__EXERCISE GOAL__: The answer must consist of each line below that contains the word "HistoryOp", copied in full.
(ENTRIES PROVIDED)
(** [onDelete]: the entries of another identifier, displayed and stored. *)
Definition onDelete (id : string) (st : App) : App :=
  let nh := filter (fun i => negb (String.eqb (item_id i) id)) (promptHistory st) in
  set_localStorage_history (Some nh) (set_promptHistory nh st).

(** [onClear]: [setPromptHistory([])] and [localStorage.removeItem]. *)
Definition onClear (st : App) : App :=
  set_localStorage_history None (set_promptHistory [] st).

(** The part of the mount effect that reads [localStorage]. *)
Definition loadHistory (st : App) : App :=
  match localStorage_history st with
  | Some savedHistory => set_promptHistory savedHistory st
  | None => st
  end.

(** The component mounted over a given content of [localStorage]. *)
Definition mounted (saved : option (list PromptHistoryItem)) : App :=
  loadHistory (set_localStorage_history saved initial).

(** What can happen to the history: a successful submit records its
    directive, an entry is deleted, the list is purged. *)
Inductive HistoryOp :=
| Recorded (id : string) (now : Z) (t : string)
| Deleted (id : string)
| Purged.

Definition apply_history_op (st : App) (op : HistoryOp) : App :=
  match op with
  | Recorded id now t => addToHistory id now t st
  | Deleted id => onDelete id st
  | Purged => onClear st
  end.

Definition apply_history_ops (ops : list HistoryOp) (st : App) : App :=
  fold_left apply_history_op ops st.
(End ENTRIES PROVIDED)
__ANSWER BOX__:
Inductive HistoryOp :=
Definition apply_history_op (st : App) (op : HistoryOp) : App :=
Definition apply_history_ops (ops : list HistoryOp) (st : App) : App :=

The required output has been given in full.